(Beginning of RECORD EXTRACTS)

(** The integers [a, a+1, ..., b] in increasing order (empty when [b < a]):
    the values taken by the control variable of [for (v = a; v <= b; ++v)],
    for [b] below the largest [int]. *)
Definition zrange (a b : Z) : list Z :=
  map (fun i => a + Z.of_nat i) (seq 0 (Z.to_nat (b - a + 1))).

(** ** Pixel types, pointers and slices *)

(** Modelled from the spec: the declaration of [enum PixelType] is not
    among the sources.  The element types are [UINT], [HALF] and [FLOAT];
    the code switches on these three and has a [default:] branch, and
    [OtherType] stands for the remaining values of the enumeration's
    underlying integer. *)
Inductive PixelType : Type :=
| UINT
| HALF
| FLOAT
| OtherType (code : Z).

Definition PixelType_eqb (a b : PixelType) : bool :=
  match a, b with
  | UINT, UINT | HALF, HALF | FLOAT, FLOAT => true
  | OtherType x, OtherType y => Z.eqb x y
  | _, _ => false
  end.

(** [sizeof] of the element type behind each recognised pixel type:
    [unsigned int], [half], [float]. *)
Definition elementSize (ty : PixelType) : option Z :=
  match ty with
  | UINT => Some 4
  | HALF => Some 2
  | FLOAT => Some 4
  | OtherType _ => None
  end.

Definition knownType (ty : PixelType) : Prop := elementSize ty <> None.

Definition block : Type := positive.

Module Ptr.
Record t : Type := mk { blk : block; off : Z }.
Definition add (p : t) (n : Z) : t := mk (blk p) (off p + n).
End Ptr.

(** Modelled from the spec: the declaration of [Slice] is not among the
    sources.  A slice is a type, a base address and the two strides in
    bytes; pixel [(x, y)] is at [base + y * yStride + x * xStride]. *)
Module Slice.
Record t : Type := mk {
  type : PixelType;
  base : Ptr.t;
  xStride : Z;
  yStride : Z
}.
End Slice.

Module Box2i.
Record t : Type := mk { min_x : Z; min_y : Z; max_x : Z; max_y : Z }.
End Box2i.

(** ** FrameBuffer and ChannelList: maps ordered by name

    Modelled from the spec: the classes [FrameBuffer] and [ChannelList] are
    not among the sources.  Each is a map from channel names, unique keys,
    to slices or channels, with insertion, lookup by name and iteration in
    name order. *)

Definition NameMap (A : Type) : Type := list (string * A).

Fixpoint find {A : Type} (name : string) (m : NameMap A) : option A :=
  match m with
  | [] => None
  | (n, a) :: rest => if String.eqb name n then Some a else find name rest
  end.

(** [insert] puts the entry at its place in name order and replaces an
    entry of the same name. *)
Fixpoint insert {A : Type} (name : string) (a : A) (m : NameMap A) : NameMap A :=
  match m with
  | [] => [(name, a)]
  | (n, a') :: rest =>
      match String.compare name n with
      | Lt => (name, a) :: m
      | Eq => (name, a) :: rest
      | Gt => (n, a') :: insert name a rest
      end
  end.

Definition names {A : Type} (m : NameMap A) : list string := map fst m.

Definition hasName {A : Type} (name : string) (m : NameMap A) : bool :=
  match find name m with Some _ => true | None => false end.

Definition FrameBuffer : Type := NameMap Slice.t.

Module Channel.
Record t : Type := mk { type : PixelType }.
End Channel.

Definition ChannelList : Type := NameMap Channel.t.

(** Modelled from the spec: [LineOrder] and [Header] are declared outside
    the sources.  The line order is increasing, decreasing or unordered;
    of the header the code uses the channel list, the data window and the
    line order. *)
Inductive LineOrder : Type := INCREASING_Y | DECREASING_Y | RANDOM_Y.

Module Header.
Record t : Type := mk {
  channels : ChannelList;
  dataWindow : Box2i.t;
  lineOrder : LineOrder
}.
End Header.

(** ** The heap *)

Definition Bytes : Type := block -> Z -> byte.

Module Heap.
Record t : Type := mk {
  bytes : Bytes;
  live : block -> bool;
  size : block -> Z;
  next : block
}.
End Heap.

Definition load (m : Bytes) (p : Ptr.t) : byte := m (Ptr.blk p) (Ptr.off p).

Definition store (m : Bytes) (p : Ptr.t) (v : byte) : Bytes :=
  fun b o => if Pos.eqb b (Ptr.blk p) && Z.eqb o (Ptr.off p) then v else m b o.

(** [new T[n]]: a fresh live block; the pointer returned is its start.  The
    contents of the new block are whatever [bytes] holds there.  Running
    out of memory is not modelled. *)
Definition new_array (nbytes : Z) (h : Heap.t) : Ptr.t * Heap.t :=
  let b := Heap.next h in
  (Ptr.mk b 0,
   Heap.mk (Heap.bytes h)
           (fun b' => if Pos.eqb b' b then true else Heap.live h b')
           (fun b' => if Pos.eqb b' b then nbytes else Heap.size h b')
           (Pos.succ b)).

(** [delete [] p]: releases the block [p] is the start of.  Any other
    pointer is outside the language's rules; the heap is then left as it
    is. *)
Definition delete_array (p : Ptr.t) (h : Heap.t) : Heap.t :=
  if Z.eqb (Ptr.off p) 0
  then Heap.mk (Heap.bytes h)
               (fun b' => if Pos.eqb b' (Ptr.blk p) then false else Heap.live h b')
               (Heap.size h)
               (Heap.next h)
  else h.

(** ** The backing decoders *)

(** What one [readTile] call does to pixel memory: the tile is decoded into
    the slices of the installed frame buffer, or the call throws. *)
Inductive TileResult : Type :=
| TileOk (m : Bytes)
| TileErr (msg : string) (m : Bytes).

(** [TiledInputFile], seen through the members this file calls.  The tile
    geometry and the decoding are the collaborator's and are left open;
    [frameBuffer] is the one frame buffer installed on it. *)
Module TiledInputFile.
Record t : Type := mk {
  tileYSize : Z;
  levelWidth : Z -> Z;
  numXTiles : Z -> Z;
  dataWindowForTile : Z -> Z -> Z -> Box2i.t;
  dataWindowForLevel : Z -> Box2i.t;
  decode : FrameBuffer -> Z -> Z -> Z -> Bytes -> TileResult;
  frameBuffer : FrameBuffer
}.

(** Modelled from the spec: [TiledInputFile::setFrameBuffer] is not among
    the sources.  Exactly one frame buffer is installed on a decoder at a
    time, and installing a new one replaces the old. *)
Definition setFrameBuffer (fb : FrameBuffer) (f : t) : t :=
  mk (tileYSize f) (levelWidth f) (numXTiles f) (dataWindowForTile f)
     (dataWindowForLevel f) (decode f) fb.
End TiledInputFile.

(** [ScanLineInputFile]: the calls of the facade are passed on to it. *)
Module ScanLineInputFile.
Record t : Type := mk {
  decodeLines : FrameBuffer -> Z -> Z -> Bytes -> TileResult;
  frameBuffer : FrameBuffer
}.

(** Modelled from the spec: [ScanLineInputFile::setFrameBuffer] is not
    among the sources; installing a frame buffer replaces the old one. *)
Definition setFrameBuffer (fb : FrameBuffer) (f : t) : t :=
  mk (decodeLines f) fb.
End ScanLineInputFile.

(** ** InputFile::Data *)

Module Data.
Record t : Type := mk {
  fileName : string;
  header : Header.t;
  version : Z;
  tFile : option TiledInputFile.t;
  sFile : option ScanLineInputFile.t;
  lineOrder : LineOrder;
  minY : Z;
  maxY : Z;
  cachedBuffer : option FrameBuffer;
  cachedTileY : Z;
  offset : Z
}.

Definition set_tFile (f : option TiledInputFile.t) (d : t) : t :=
  mk (fileName d) (header d) (version d) f (sFile d) (lineOrder d)
     (minY d) (maxY d) (cachedBuffer d) (cachedTileY d) (offset d).

Definition set_sFile (f : option ScanLineInputFile.t) (d : t) : t :=
  mk (fileName d) (header d) (version d) (tFile d) f (lineOrder d)
     (minY d) (maxY d) (cachedBuffer d) (cachedTileY d) (offset d).

Definition set_cachedBuffer (c : option FrameBuffer) (d : t) : t :=
  mk (fileName d) (header d) (version d) (tFile d) (sFile d) (lineOrder d)
     (minY d) (maxY d) c (cachedTileY d) (offset d).

Definition set_cachedTileY (y : Z) (d : t) : t :=
  mk (fileName d) (header d) (version d) (tFile d) (sFile d) (lineOrder d)
     (minY d) (maxY d) (cachedBuffer d) y (offset d).

Definition set_offset (o : Z) (d : t) : t :=
  mk (fileName d) (header d) (version d) (tFile d) (sFile d) (lineOrder d)
     (minY d) (maxY d) (cachedBuffer d) (cachedTileY d) o.

(** [fileName], [header] and [version], which the constructor fills in
    first. *)
Definition set_file (n : string) (h : Header.t) (v : Z) (d : t) : t :=
  mk n h v (tFile d) (sFile d) (lineOrder d)
     (minY d) (maxY d) (cachedBuffer d) (cachedTileY d) (offset d).

(** [lineOrder], [minY] and [maxY], which the constructor sets for a tiled
    file. *)
Definition set_window (lo : LineOrder) (y0 y1 : Z) (d : t) : t :=
  mk (fileName d) (header d) (version d) (tFile d) (sFile d) lo
     y0 y1 (cachedBuffer d) (cachedTileY d) (offset d).
End Data.

(** ** Program states and the exception monad *)

(** A [readTile] call issued to the tiled decoder: [(dx, dy, level)]. *)
Inductive Event : Type :=
| EvReadTile (dx dy l : Z).

Record World : Type := mkWorld {
  ifd : Data.t;
  heap : Heap.t;
  log : list Event
}.

Definition set_ifd (d : Data.t) (w : World) : World := mkWorld d (heap w) (log w).
Definition set_heap (h : Heap.t) (w : World) : World := mkWorld (ifd w) h (log w).
Definition set_bytes (m : Bytes) (w : World) : World :=
  set_heap (Heap.mk m (Heap.live (heap w)) (Heap.size (heap w)) (Heap.next (heap w))) w.
Definition add_log (e : Event) (w : World) : World :=
  mkWorld (ifd w) (heap w) (log w ++ [e]).

Inductive Exc : Type :=
| ArgExc (msg : string)      (* Iex::ArgExc *)
| TileExc (msg : string)     (* whatever escapes from a decoder call *)
| NullPointer.               (* a null [tFile], [sFile] or [cachedBuffer] dereferenced *)

Inductive Outcome (A : Type) : Type :=
| Ok (a : A) (w : World)
| Throw (e : Exc) (w : World).
Arguments Ok {A} a w.
Arguments Throw {A} e w.

Definition M (A : Type) : Type := World -> Outcome A.

Definition ret {A : Type} (a : A) : M A := fun w => Ok a w.
Definition throw {A : Type} (e : Exc) : M A := fun w => Throw e w.
Definition bind {A B : Type} (m : M A) (k : A -> M B) : M B :=
  fun w => match m w with
           | Ok a w' => k a w'
           | Throw e w' => Throw e w'
           end.
Definition modify (f : World -> World) : M unit := fun w => Ok tt (f w).

Notation "x <- m ;; k" := (bind m (fun x => k))
  (at level 61, m at next level, right associativity).
Notation "m ;; k" := (bind m (fun _ => k))
  (at level 61, right associativity).

(** [for (x : xs) body(x)], stopping at the first exception. *)
Fixpoint forEach {A : Type} (body : A -> M unit) (xs : list A) : M unit :=
  match xs with
  | [] => ret tt
  | x :: rest => body x ;; forEach body rest
  end.

Definition finalWorld {A : Type} (o : Outcome A) : World :=
  match o with Ok _ w => w | Throw _ w => w end.
(** * Mesh file I/O (PLY / OBJ) and camera rig constants

    A shallow embedding of [hifi3dface/third_party/ply.py] and of
    [src/camera/setup_single_camera.py], with the properties the
    specification states about them.

    Conventions.
    - A Python [bytes] object and a Python [str] are both embedded as a
      Rocq [string] (a sequence of 8-bit characters); a [str] is
      represented by its UTF-8 encoding, which [decode] validates.
    - A raised exception is the [Err] branch of [result].
    - A numeric cell of an array or of a data frame is a [Z]: the integer
      itself for integer kinds, the IEEE-754 bit pattern for float kinds
      (the code only moves floats around, it never computes with them).
    - The file system is a finite map from paths to contents; arrays
      handed to the writers are in the byte order of the machine. *)

From Stdlib Require Import ZArith List Ascii String DecimalString DecimalPos Lia Bool QArith Qabs.
From stdpp Require Import gmap strings list.

Local Open Scope string_scope.
Local Open Scope Z_scope.

(** ** Exceptions and the error monad *)

Inductive exn : Type :=
  | ValueError (msg : string)
  | KeyError (key : string)
  | IndexError
  | NameError (var : string)
  | TypeError
  | UnicodeDecodeError
  | AttributeError (attr : string)
  | FileNotFoundError (path : string)
  | IOError (msg : string)
  | OverflowError.

Inductive result (A : Type) : Type :=
  | Ok (a : A)
  | Err (e : exn).
Arguments Ok {A} a.
Arguments Err {A} e.

Definition bind {A B} (r : result A) (k : A -> result B) : result B :=
  match r with
  | Ok a => k a
  | Err e => Err e
  end.

Notation "'let*' x ':=' r 'in' k" := (bind r (fun x => k))
  (at level 10, x pattern, r at level 100, k at level 200).

Definition is_Err {A} (r : result A) : Prop := exists e, r = Err e.
Definition is_Ok {A} (r : result A) : Prop := exists a, r = Ok a.

Definition of_option {A} (o : option A) (e : exn) : result A :=
  match o with
  | Some a => Ok a
  | None => Err e
  end.

(** ** Python built-ins on [bytes] and [str] *)

Module Py.

Definition code (c : ascii) : N := N_of_ascii c.

(** [sub in s] for bytes and for str. *)
Fixpoint contains (sub s : string) : bool :=
  String.prefix sub s ||
  match s with
  | EmptyString => false
  | String _ s' => contains sub s'
  end.

Definition startswith (s pre : string) : bool := String.prefix pre s.

Fixpoint drop (n : nat) (s : string) : string :=
  match n, s with
  | O, _ => s
  | S k, EmptyString => EmptyString
  | S k, String _ s' => drop k s'
  end.

Fixpoint take (n : nat) (s : string) : string :=
  match n, s with
  | O, _ => EmptyString
  | S k, EmptyString => EmptyString
  | S k, String c s' => String c (take k s')
  end.

Definition endswith (s suf : string) : bool :=
  (String.length suf <=? String.length s)%nat &&
  String.eqb (drop (String.length s - String.length suf) s) suf.

(** ASCII whitespace, the separators of [bytes.split()]. *)
Definition is_space (c : ascii) : bool :=
  let n := code c in
  (N.eqb n 32 || ((9 <=? n) && (n <=? 13)))%N.

(** [s.split()]: maximal runs of non-whitespace characters. [cur] is the
    token being read, in reverse. *)
Fixpoint split_aux (s : string) (cur : list ascii) : list string :=
  let flush (rest : list string) :=
    match cur with
    | [] => rest
    | _ => string_of_list_ascii (rev cur) :: rest
    end in
  match s with
  | EmptyString => flush []
  | String c s' =>
      if is_space c then flush (split_aux s' [])
      else split_aux s' (c :: cur)
  end.

Definition split (s : string) : list string := split_aux s [].

(** [s.split(sep)] for a one-character separator: never empty, empty
    fields are kept. *)
Fixpoint split_on_aux (sep : ascii) (s : string) (cur : list ascii) : list string :=
  match s with
  | EmptyString => [string_of_list_ascii (rev cur)]
  | String c s' =>
      if Ascii.eqb c sep then string_of_list_ascii (rev cur) :: split_on_aux sep s' []
      else split_on_aux sep s' (c :: cur)
  end.

Definition split_on (sep : ascii) (s : string) : list string := split_on_aux sep s [].

(** The lines a sequence of [readline()] calls returns, each with its
    terminating newline (the last one may lack it). *)
Fixpoint lines_aux (s : string) (cur : list ascii) : list string :=
  match s with
  | EmptyString =>
      match cur with
      | [] => []
      | _ => [string_of_list_ascii (rev cur)]
      end
  | String c s' =>
      if Ascii.eqb c "010" then string_of_list_ascii (rev (c :: cur)) :: lines_aux s' []
      else lines_aux s' (c :: cur)
  end.

Definition readlines (s : string) : list string := lines_aux s [].

(** [l[i]], raising [IndexError] out of range. *)
Definition index {A} (l : list A) (i : nat) : result A :=
  of_option (nth_error l i) IndexError.

(** [str(n)] for an integer. *)
Definition str (z : Z) : string := NilZero.string_of_int (Z.to_int z).

Definition is_digit (c : ascii) : bool := ((48 <=? code c) && (code c <=? 57))%N.

(** Decimal digits with single underscores between digits, as [int()]
    accepts them. [prev] tells whether the previous character was a digit. *)
Fixpoint digits (s : string) (acc : Z) (prev : bool) : option Z :=
  match s with
  | EmptyString => if prev then Some acc else None
  | String c s' =>
      if is_digit c then digits s' (10 * acc + (Z.of_N (code c) - 48)) true
      else if Ascii.eqb c "_" then (if prev then digits s' acc false else None)
      else None
  end.

(** [int(tok)] for a whitespace-free token. *)
Definition int (tok : string) : result Z :=
  let bad := ValueError "invalid literal for int() with base 10" in
  match tok with
  | String "+" r => of_option (digits r 0 false) bad
  | String "-" r => of_option (option_map Z.opp (digits r 0 false)) bad
  | _ => of_option (digits tok 0 false) bad
  end.

(** Strict UTF-8 validation. [need] continuation bytes are still due and
    the next one must lie in [lo..hi]. *)
Fixpoint utf8_ok (s : string) (need : nat) (lo hi : N) : bool :=
  match s with
  | EmptyString => Nat.eqb need 0
  | String c r =>
      let b := code c in
      match need with
      | O =>
          if (b <? 128)%N then utf8_ok r 0 0 0
          else if ((194 <=? b) && (b <=? 223))%N then utf8_ok r 1 128 191
          else if (b =? 224)%N then utf8_ok r 2 160 191
          else if (b =? 237)%N then utf8_ok r 2 128 159
          else if ((225 <=? b) && (b <=? 239))%N then utf8_ok r 2 128 191
          else if (b =? 240)%N then utf8_ok r 3 144 191
          else if ((241 <=? b) && (b <=? 243))%N then utf8_ok r 3 128 191
          else if (b =? 244)%N then utf8_ok r 3 128 143
          else false
      | S k =>
          if ((lo <=? b) && (b <=? hi))%N then utf8_ok r k 128 191 else false
      end
  end.

(** [b.decode()]. *)
Definition decode (b : string) : result string :=
  if utf8_ok b 0 0 0 then Ok b else Err UnicodeDecodeError.

(** [dict(pairs)]: a later pair overrides an earlier one with the same key. *)
Definition dict {V} (pairs : list (string * V)) : gmap string V :=
  fold_left (fun m kv => <[kv.1 := kv.2]> m) pairs ∅.

(** [d[k]], raising [KeyError]. *)
Definition getitem {V} (d : gmap string V) (k : string) : result V :=
  of_option (d !! k) (KeyError k).

End Py.

(** ** NumPy: dtypes, packed records, [tofile] and [fromfile] *)

Module Np.

Inductive kind : Type := Kf | Ki | Ku | Kb | KO.

Record dtype : Type := Dtype { dt_kind : kind; dt_size : nat }.

Definition float32 := Dtype Kf 4.
Definition float64 := Dtype Kf 8.
Definition int32 := Dtype Ki 4.
Definition int64 := Dtype Ki 8.
Definition uint8 := Dtype Ku 1.
Definition object := Dtype KO 8.

Definition kind_eqb (a b : kind) : bool :=
  match a, b with
  | Kf, Kf | Ki, Ki | Ku, Ku | Kb, Kb | KO, KO => true
  | _, _ => false
  end.

Definition dtype_eqb (a b : dtype) : bool :=
  kind_eqb (dt_kind a) (dt_kind b) && Nat.eqb (dt_size a) (dt_size b).

(** [str(dtype)], e.g. float64, int32, uint8, bool, object. *)
Definition dtype_str (d : dtype) : string :=
  let bits := Py.str (8 * Z.of_nat (dt_size d)) in
  match dt_kind d with
  | Kf => "float" +:+ bits
  | Ki => "int" +:+ bits
  | Ku => "uint" +:+ bits
  | Kb => "bool"
  | KO => "object"
  end.

Inductive byteorder : Type := Little | Big.

Definition byteorder_eqb (a b : byteorder) : bool :=
  match a, b with
  | Little, Little | Big, Big => true
  | _, _ => false
  end.

Definition byte (z : Z) : ascii := ascii_of_N (Z.to_N (z mod 256)).

Fixpoint le_bytes (n : nat) (z : Z) : string :=
  match n with
  | O => EmptyString
  | S k => String (byte z) (le_bytes k (z / 256))
  end.

Fixpoint be_bytes (n : nat) (z : Z) : string :=
  match n with
  | O => EmptyString
  | S k => String (byte (z / 256 ^ Z.of_nat k)) (be_bytes k z)
  end.

Definition to_bytes (bo : byteorder) (n : nat) (z : Z) : string :=
  match bo with
  | Little => le_bytes n z
  | Big => be_bytes n z
  end.

Fixpoint le_value (s : string) : Z :=
  match s with
  | EmptyString => 0
  | String c r => Z.of_N (Py.code c) + 256 * le_value r
  end.

Fixpoint be_value (s : string) (acc : Z) : Z :=
  match s with
  | EmptyString => acc
  | String c r => be_value r (256 * acc + Z.of_N (Py.code c))
  end.

Definition unsigned_value (bo : byteorder) (s : string) : Z :=
  match bo with
  | Little => le_value s
  | Big => be_value s 0
  end.

(** The cell a field's bytes denote: two's complement for signed
    integers, the raw bit pattern otherwise. *)
Definition of_bytes (bo : byteorder) (d : dtype) (s : string) : Z :=
  let u := unsigned_value bo s in
  match dt_kind d with
  | Ki =>
      let m := 256 ^ Z.of_nat (dt_size d) in
      if 2 * u <? m then u else u - m
  | _ => u
  end.

Definition srev (s : string) : string :=
  string_of_list_ascii (rev (list_ascii_of_string s)).

(** A two-dimensional array as the callers pass it. *)
Record ndarray : Type := NdArray {
  nd_dtype : dtype;
  nd_ncols : nat;
  nd_rows : list (list Z)
}.

(** One field of a structured dtype. *)
Record field : Type := Field {
  f_name : string;
  f_order : byteorder;
  f_dtype : dtype
}.

(** A record array in memory: per record, the raw bytes of each field. *)
Record recarray : Type := RecArray {
  ra_fields : list field;
  ra_data : list (list string)
}.

(** The type codes [np.dtype] is given here: an optional byte-order
    mark, a kind letter and a size. *)
Definition parse_kind_size (s : string) : option dtype :=
  match s with
  | "i1" => Some (Dtype Ki 1) | "i2" => Some (Dtype Ki 2)
  | "i4" => Some (Dtype Ki 4) | "i8" => Some (Dtype Ki 8)
  | "u1" => Some (Dtype Ku 1) | "u2" => Some (Dtype Ku 2)
  | "u4" => Some (Dtype Ku 4) | "u8" => Some (Dtype Ku 8)
  | "f2" => Some (Dtype Kf 2) | "f4" => Some (Dtype Kf 4)
  | "f8" => Some (Dtype Kf 8)
  | "b1" => Some (Dtype Kb 1)
  | _ => None
  end.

(End of RECORD EXTRACTS)

Copy every line of the entries in which "gmap" can be found.

From stdpp Require Import gmap strings list.
Definition dict {V} (pairs : list (string * V)) : gmap string V :=
Definition getitem {V} (d : gmap string V) (k : string) : result V :=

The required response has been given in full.